5.    The agreement shall be binding on all successors in title after being recorded until released by the entity or jurisdiction receiving the funds.

C.    Payment Amount. The amount of the payment will be based upon the estimated cost that the developer would incur by creating the open space/recreational facility required by this chapter using the following guidelines:

1.    The estimated cost must include the value of the land that would be required for the on-site open space/recreation facility pursuant to DCC 18A.73.040.

a.    The land value shall be based upon the fair market value of the project site as determined by a qualified real estate appraiser. The date of the appraisal shall be within 90 days of the execution of a payment agreement. The cost of the appraisal, up to a maximum of $2,500, may be subtracted from the payment made under this provision. The applicant must provide verification of the appraisal cost.

b.    The value of the land that would be required for the on-site open space/recreation area shall be determined by the per acre value of the entire project site multiplied by the acreage amount of the required on-site open space/recreation area.

Example for residential subdivision:

•    Project site area: 20 acres

•    5% of project site required for open space/recreation 20 x 0.05 = 1 acre

•    Fair market value of project site: $840,000

•    $840,000/20 = $42,000 per acre value

•    $42,000 x 1 = $42,000 for fair market value of open space/recreation area.

2.    The estimated cost of the open space/recreation facilities and access requirements specified in DCC 18A.73.040. Documentation of the estimated costs must be provided by the developer.

3.    A one-time administrative fee of $300.00 shall be paid by the applicant to the jurisdiction accepting the funds.

D.    Use of Funds.
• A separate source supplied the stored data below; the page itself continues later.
(** ** create_swap_request *)

(** The handler once the requested user and the two skills are found, the
    user is active and is not the requester: the two ownership checks, the
    duplicate query, the insert. *)
Lemma create_swap_request_found
      db swap_request current_user requested_user skill_offered skill_wanted :
  find (fun u => User.id u =? SwapRequestCreate.requested_id swap_request)
       (users db) = Some requested_user ->
  User.is_active requested_user = true ->
  SwapRequestCreate.requested_id swap_request <> User.id current_user ->
  find (fun s => Skill.id s =? SwapRequestCreate.skill_offered_id swap_request)
       (skills db) = Some skill_offered ->
  find (fun s => Skill.id s =? SwapRequestCreate.skill_wanted_id swap_request)
       (skills db) = Some skill_wanted ->
  create_swap_request swap_request current_user db =
  if negb (offers db current_user skill_offered) then
    (db, Raise (HTTPException 400
                  "You don't offer the skill you're proposing to teach"))
  else if negb (offers db requested_user skill_wanted) then
    (db, Raise (HTTPException 400
                  "The requested user doesn't offer the skill you want to learn"))
  else
    match find (pending_with (User.id current_user)
                             (SwapRequestCreate.requested_id swap_request)
                             (SwapRequestCreate.skill_offered_id swap_request)
                             (SwapRequestCreate.skill_wanted_id swap_request))
               (swap_requests db) with
    | Some _ => (db, Raise conflict)
    | None =>
      (with_swap_requests
         db (swap_requests db ++ [new_swap_request db swap_request current_user]),
       Ok (new_swap_request db swap_request current_user))
    end.
Proof.
  intros Hu Ha Hself Hso Hsw.
  unfold create_swap_request, offers. run_handler.
  rewrite Hu, Ha, Hso, Hsw. cbn [negb].
  destruct (Z.eqb_spec (SwapRequestCreate.requested_id swap_request)
                       (User.id current_user)); [contradiction|].
  destruct (negb _); [reflexivity|].
  destruct (negb _); [reflexivity|].
  destruct (find _ (swap_requests db)); reflexivity.
Qed.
The funds must be used for a park and recreation facility meeting the following criteria:

1.    The facility must be a public facility accessible to the residents of the new development.

2.    The location of the facility must bear a reasonable relationship to the use of the facility by future inhabitants of the development.

a.    Neighborhood parks must be located within one mile of the project site.

b.    Funds may also be used for community and regional park and recreation facilities.

3.    The park facility must satisfy the adopted level of service standards and planned improvements described in the Eastmont Metropolitan Park District Parks and Recreation Comprehensive Plan, as amended, or the Greater East Wenatchee Area comprehensive plan, including any subarea plans.

4.    The funds shall be used solely for the acquisition, development, and expansion or upgrading of park and recreation facilities including the costs of engineering, architectural plans, permitting, and financing.

5.    The funds shall not be used for general maintenance or operation.

6.    If bonds or similar debt instruments are or have been issued for the provisions of park and recreation improvements, the funds may be used to pay debt service on such bonds or similar debt instruments to the extent that the facilities or improvements provided are consistent with the requirements of this section.

E.    Timing of Payment. Any payment of funds under this section shall be made in accordance with the following provisions:

1.    The developer has the following two options for payment of the funds. The agreement must stipulate which option has been selected by the developer:

a.    Full payment must be made prior to recording the final plat, short plat, or binding site plan with the Douglas County auditor; or

b.    A request to defer the full payment in lieu of open space for a period not to exceed 12 months from the date the subdivision, short plat, or binding site plan is recorded with the Douglas County auditor. A request for deferral must be submitted prior to final recording of the development approval and must be made on a form provided by and acceptable to the jurisdiction accepting the payment and must include the following information:

i.    Name, address, phone number and e-mail of the applicant.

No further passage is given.